TASK OBJECTIVE >> Select from the data all lines with the word "Definition".

Stored items
* * * *
(* ===== verification/FsFile.v ===== *)
(** * The files of kernel/fs.c

    The contents of a file, as the inode and the disk have them: [addr_of] is the block
    that holds block [bn] of the file, 0 if there is none, [owns] the blocks that
    belong to it, and [file_wf] says that the blocks of the file are allocated, distinct
    and blocks for data.  [grows] relates the file before and after bmap has allocated
    blocks for it: what the file and all other files contain is kept. *)

From Stdlib Require Import ZArith Lia.
From stdpp Require Import base list gmap sets strings.
From S2P Require Import Prelude KString Spinlock Riscv Kalloc Vm Proc Sleeplock Bio BioInv BioProofs Log LogSpec LogProofs LogTxn Fs FsTxn FsAlloc FsProofs.

(** ** The blocks of a file *)

Definition ind (x : inode) : Z := default 0 (i_addrs x !! NDIRECT).

Definition addr_of (view : disk) (x : inode) (bn : Z) : Z :=
  if bn <? Z.of_nat NDIRECT then default 0 (i_addrs x !! Z.to_nat bn)
  else if ind x =? 0 then 0
  else get_uint (view (ind x)) (4 * Z.to_nat (bn - Z.of_nat NDIRECT)).

Definition owns (view : disk) (x : inode) (b : Z) : Prop :=
  b <> 0 /\ (b = ind x \/ exists bn, 0 <= bn < MAXFILE /\ addr_of view x bn = b).

(** The blocks up to byte [n] of the file are there. *)
Definition mapped_to (view : disk) (x : inode) (n : Z) : Prop :=
  forall bn, 0 <= bn -> bn * 1024 < n -> addr_of view x bn <> 0.

(** ** The bytes of a file *)

Definition byte_at (view : disk) (x : inode) (k : Z) : Z :=
  default 0 (view (addr_of view x (k / 1024)) !! Z.to_nat (k mod 1024)).
Definition contents (view : disk) (x : inode) : list Z :=
  byte_at view x <$> zseq 0 (Z.to_nat (i_size x)).

Lemma get_le_zero w off : get_le w zero_block off = 0.
Proof.
  revert off. induction w as [|w IH]; intros off; cbn [get_le]; [done|]. rewrite IH.
  destruct (zero_block !! off) as [y|] eqn:E; [|done]. apply lookup_replicate in E as [-> _]. done.
Qed.

Section files.
Context (start lsize : Z) (sb : superblock).

Abbreviation data_block := (data_block start lsize sb).
Abbreviation bitmap_ok := (bitmap_ok start lsize sb).
Abbreviation used := (used sb).

Record file_wf (view : disk) (x : inode) : Prop := {
  fw_dev : i_dev x = 1;
  fw_inum : 0 <= i_inum x < sb_ninodes sb;
  fw_addrs : length (i_addrs x) = 13%nat;
  fw_size : 0 <= i_size x <= MAXFILE * 1024;
  fw_block : forall b, owns view x b -> data_block b /\ used view b = true /\ length (view b) = 1024%nat;
  fw_ind : forall bn, 0 <= bn < MAXFILE -> addr_of view x bn <> 0 -> addr_of view x bn <> ind x;
  fw_inj : forall bn bn', 0 <= bn < MAXFILE -> 0 <= bn' < MAXFILE ->
    addr_of view x bn <> 0 -> addr_of view x bn = addr_of view x bn' -> bn = bn';
}.

(** What is not of the file is kept, and does not become part of it. *)
Definition keeps (view : disk) (x : inode) (view' : disk) (x' : inode) : Prop :=
  forall b, data_block b -> used view b = true -> ~ owns view x b ->
    view' b = view b /\ used view' b = true /\ ~ owns view' x' b.

Record grows (view : disk) (x : inode) (view' : disk) (x' : inode) : Prop := {
  gr_inode : x' = set_i_addrs (i_addrs x') x;
  gr_addr : forall bn, 0 <= bn < MAXFILE -> addr_of view x bn <> 0 ->
    addr_of view' x' bn = addr_of view x bn /\ view' (addr_of view x bn) = view (addr_of view x bn);
  gr_keeps : keeps view x view' x';
  gr_inodes : forall inum, 0 <= inum < sb_ninodes sb -> view' (IBLOCK inum sb) = view (IBLOCK inum sb);
}.

Lemma keeps_trans view1 x1 view2 x2 view3 x3 :
  keeps view1 x1 view2 x2 -> keeps view2 x2 view3 x3 -> keeps view1 x1 view3 x3.
Proof.
  intros H1 H2 b Hd Hu Ho. destruct (H1 b Hd Hu Ho) as (E1 & Hu1 & Ho1).
  destruct (H2 b Hd Hu1 Ho1) as (E2 & Hu2 & Ho2). split_and!; [congruence|done|done].
Qed.

Lemma file_grows_refl view x : grows view x view x.
Proof. split; [by destruct x|done|by intros b|done]. Qed.

Lemma file_grows_trans view1 x1 view2 x2 view3 x3 :
  grows view1 x1 view2 x2 -> grows view2 x2 view3 x3 -> grows view1 x1 view3 x3.
Proof.
  intros [I1 A1 K1 N1] [I2 A2 K2 N2]. split.
  - destruct x1, x2, x3. unfold set_i_addrs in *. cbn in *. congruence.
  - intros bn Hbn Ha. destruct (A1 bn Hbn Ha) as [E1 V1]. rewrite <- E1 in Ha.
    destruct (A2 bn Hbn Ha) as [E2 V2]. rewrite E1 in *. split; congruence.
  - by eapply keeps_trans.
  - intros inum Hi. rewrite N2 by done. by apply N1.
Qed.

(** ** Allocating blocks for a file *)

Lemma owns_addr view x bn : 0 <= bn < MAXFILE -> addr_of view x bn <> 0 -> owns view x (addr_of view x bn).
Proof. intros Hbn Ha. split; [done|right]. by exists bn. Qed.

Lemma owns_ind view x : ind x <> 0 -> owns view x (ind x).
Proof. intros Ha. split; [done|by left]. Qed.

Lemma addr_of_ext view view' x bn : (ind x <> 0 -> view' (ind x) = view (ind x)) -> addr_of view' x bn = addr_of view x bn.
Proof.
  intros E. unfold addr_of. destruct (bn <? Z.of_nat NDIRECT); [done|]. destruct (Z.eqb_spec (ind x) 0); [done|]. by rewrite E.
Qed.

Lemma owns_add view x view' x' bn0 f :
  ind x' = ind x -> addr_of view' x' bn0 = f ->
  (forall bn, 0 <= bn < MAXFILE -> bn <> bn0 -> addr_of view' x' bn = addr_of view x bn) ->
  forall b, owns view' x' b -> b = f \/ owns view x b.
Proof.
  intros Ei Ef Ea b [Hb [->|(bn & Hbn & E)]]; [right; rewrite Ei in *; by apply owns_ind|].
  destruct (decide (bn = bn0)) as [->|Hne]; [left; congruence|right]. rewrite Ea in E by done. subst b. by apply owns_addr.
Qed.

Lemma owns_add_ind view x view' x' g :
  ind x' = g -> (forall bn, 0 <= bn < MAXFILE -> addr_of view' x' bn = addr_of view x bn) ->
  forall b, owns view' x' b -> b = g \/ owns view x b.
Proof.
  intros Ei Ea b [Hb [->|(bn & Hbn & E)]]; [by left|right]. rewrite Ea in E by done. subst b. by apply owns_addr.
Qed.

(** A block [f] that the file did not own becomes its block [bn0]. *)
Lemma file_wf_add view x view' x' bn0 f :
  file_wf view x -> 0 <= bn0 < MAXFILE -> addr_of view x bn0 = 0 ->
  x' = set_i_addrs (i_addrs x') x -> length (i_addrs x') = 13%nat -> ind x' = ind x ->
  addr_of view' x' bn0 = f -> (forall bn, 0 <= bn < MAXFILE -> bn <> bn0 -> addr_of view' x' bn = addr_of view x bn) ->
  data_block f -> used view' f = true -> length (view' f) = 1024%nat -> ~ owns view x f ->
  (forall b, owns view x b -> used view' b = true /\ length (view' b) = 1024%nat) ->
  file_wf view' x'.
Proof.
  intros [] Hbn0 H0 Ex Hl Ei Ef Ea Hd Hu Hlen Hno Hold.
  split; [rewrite Ex; done..|done|rewrite Ex; done| | |].
  - intros b [->|Hb]%(owns_add _ _ _ _ _ _ Ei Ef Ea); [done|]. destruct (fw_block0 b Hb) as (? & _ & _). by destruct (Hold b Hb).
  - intros bn Hbn Hne. rewrite Ei. destruct (decide (bn = bn0)) as [->|Hb].
    + rewrite Ef in *. intros ->. apply Hno. by apply owns_ind.
    + rewrite Ea in * by done. auto.
  - assert (forall bn, 0 <= bn < MAXFILE -> bn <> bn0 -> addr_of view' x' bn = f -> False) as Hf.
    { intros bn Hbn Hne E. rewrite Ea in E by done. apply Hno. rewrite <- E. apply owns_addr; [done|].
      rewrite E. intros ->. by destruct Hd as [_ ? _ _]; lia. }
    intros bn bn' Hbn Hbn' Hne E. destruct (decide (bn = bn0)) as [->|H1], (decide (bn' = bn0)) as [->|H2]; [done| | |].
    + exfalso. apply (Hf bn'); congruence.
    + exfalso. apply (Hf bn); congruence.
    + rewrite !Ea in * by done. auto.
Qed.

(** A block [g] becomes the indirect block of a file that had none. *)
Lemma file_wf_ind view x view' x' g :
  file_wf view x -> ind x = 0 ->
  x' = set_i_addrs (i_addrs x') x -> length (i_addrs x') = 13%nat -> ind x' = g ->
  (forall bn, 0 <= bn < MAXFILE -> addr_of view' x' bn = addr_of view x bn) ->
  data_block g -> used view' g = true -> length (view' g) = 1024%nat -> ~ owns view x g ->
  (forall b, owns view x b -> used view' b = true /\ length (view' b) = 1024%nat) ->
  file_wf view' x'.
Proof.
  intros [] H0 Ex Hl Ei Ea Hd Hu Hlen Hno Hold.
  split; [rewrite Ex; done..|done|rewrite Ex; done| | |].
  - intros b [->|Hb]%(owns_add_ind _ _ _ _ _ Ei Ea); [done|]. destruct (fw_block0 b Hb) as (? & _ & _). by destruct (Hold b Hb).
  - intros bn Hbn Hne E. rewrite Ea in * by done. apply Hno. rewrite <- Ei, <- E. by apply owns_addr.
  - intros bn bn' Hbn Hbn' Hne E. rewrite !Ea in * by done. auto.
Qed.

(** The allocation of a free block [f] leaves the blocks in use as they are. *)
Definition free (view : disk) (f : Z) : Prop := 0 <= f < sb_size sb /\ used view f = false.

Lemma alloc_used view f b :
  bitmap_ok view -> free view f -> data_block b -> used view b = true ->
  b <> f /\ alloc sb view f b = view b /\ used (alloc sb view f) b = true.
Proof.
  intros Hok [Hf Hfu] Hd Hu. pose proof (db_low _ _ _ _ Hd). assert (b <> f) as Hne by congruence.
  split_and!; [done| |].
  - apply alloc_other; [done|]. by apply (db_map _ _ _ _ Hd).
  - erewrite used_alloc; [|done..|lia]. rewrite Hu. apply orb_true_r.
Qed.

Lemma alloc_new view f :
  bitmap_ok view -> free view f ->
  data_block f /\ used (alloc sb view f) f = true /\ length (alloc sb view f f) = 1024%nat.
Proof.
  intros Hok [Hf Hfu]. split_and!; [by eapply alloc_data| |].
  - erewrite used_alloc by done. by rewrite bool_decide_true.
  - rewrite alloc_zero. apply length_replicate.
Qed.

Lemma free_not_owned view x f : file_wf view x -> free view f -> ~ owns view x f.
Proof. intros Hw [_ Hf] (_ & Hu & _)%(fw_block _ _ Hw). congruence. Qed.

Lemma alloc_owned view x f b :
  bitmap_ok view -> file_wf view x -> free view f -> owns view x b ->
  alloc sb view f b = view b /\ used (alloc sb view f) b = true /\ length (alloc sb view f b) = 1024%nat.
Proof.
  intros Hok Hw Hf (Hd & Hu & Hl)%(fw_block _ _ Hw).
  destruct (alloc_used view f b Hok Hf Hd Hu) as (_ & -> & Hu'). done.
Qed.

Lemma alloc_inodes view f inum :
  bitmap_ok view -> free view f -> 0 <= inum < sb_ninodes sb -> IBLOCK inum sb <> BBLOCK f sb ->
  alloc sb view f (IBLOCK inum sb) = view (IBLOCK inum sb).
Proof.
  intros Hok Hf Hi Hne. apply alloc_other; [|done]. destruct (alloc_new view f Hok Hf) as (Hd & _).
  intros E. by apply (db_inode _ _ _ _ Hd inum).
Qed.

(** The super block describes disjoint areas. *)
Hypothesis Hareas : forall inum b, 0 <= inum < sb_ninodes sb -> 0 <= b < sb_size sb -> IBLOCK inum sb <> BBLOCK b sb.

(** A direct block. *)
Lemma grow_direct view x bn f :
  bitmap_ok view -> file_wf view x -> free view f -> 0 <= bn < Z.of_nat NDIRECT -> addr_of view x bn = 0 ->
  let x' := set_i_addrs (<[Z.to_nat bn := f]> (i_addrs x)) x in
  let view' := alloc sb view f in
  file_wf view' x' /\ grows view x view' x' /\ addr_of view' x' bn = f /\
  (forall n, 0 <= n < MAXFILE -> n <> bn -> addr_of view' x' n = addr_of view x n).
Proof.
  intros Hok Hw Hf Hbn H0 x' view'. destruct (alloc_new view f Hok Hf) as (Hd & Hu & Hl).
  assert (ind x' = ind x) as Ei by (unfold ind; cbn; rewrite list_lookup_insert_ne by (unfold NDIRECT in *; lia); done).
  assert (addr_of view' x' bn = f) as Ef.
  { unfold addr_of. rewrite (proj2 (Z.ltb_lt _ _)) by lia. cbn.
    rewrite list_lookup_insert_eq; [done|]. rewrite (fw_addrs _ _ Hw). unfold NDIRECT in *. lia. }
  assert (forall n, 0 <= n < MAXFILE -> n <> bn -> addr_of view' x' n = addr_of view x n) as Ea.
  { intros n Hn Hne. unfold addr_of. rewrite Ei. destruct (n <? Z.of_nat NDIRECT).
    - cbn. rewrite list_lookup_insert_ne by lia. done.
    - destruct (Z.eqb_spec (ind x) 0) as [|Hi]; [done|]. f_equal.
      by apply (alloc_owned view x), owns_ind. }
  split_and!; [|split|done|done].
  - eapply (file_wf_add view x view' x' bn f); try done; [unfold MAXFILE, NDIRECT in *; lia| | |].
    + cbn. rewrite length_insert. apply Hw.
    + by apply free_not_owned.
    + intros b Hb. by apply (alloc_owned view x).
  - done.
  - intros n Hn Ha. assert (n <> bn) by congruence. rewrite Ea by done. split; [done|]. by apply (alloc_owned view x), owns_addr.
  - intros b Hdb Hub Hno. destruct (alloc_used view f b Hok Hf Hdb Hub) as (Hne & E & Hu').
    split_and!; [done..|]. intros [|]%(owns_add _ _ _ _ _ _ Ei Ef Ea); done.
  - intros inum Hi. apply alloc_inodes; try done. apply Hareas; [done|]. apply Hf.
Qed.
* * * *
RESPONSE TO THIS EXERCISE >>
Definition ind (x : inode) : Z := default 0 (i_addrs x !! NDIRECT).
Definition addr_of (view : disk) (x : inode) (bn : Z) : Z :=
Definition owns (view : disk) (x : inode) (b : Z) : Prop :=
Definition mapped_to (view : disk) (x : inode) (n : Z) : Prop :=
Definition byte_at (view : disk) (x : inode) (k : Z) : Z :=
Definition contents (view : disk) (x : inode) : list Z :=
Definition keeps (view : disk) (x : inode) (view' : disk) (x' : inode) : Prop :=
Definition free (view : disk) (f : Z) : Prop := 0 <= f < sb_size sb /\ used view f = false.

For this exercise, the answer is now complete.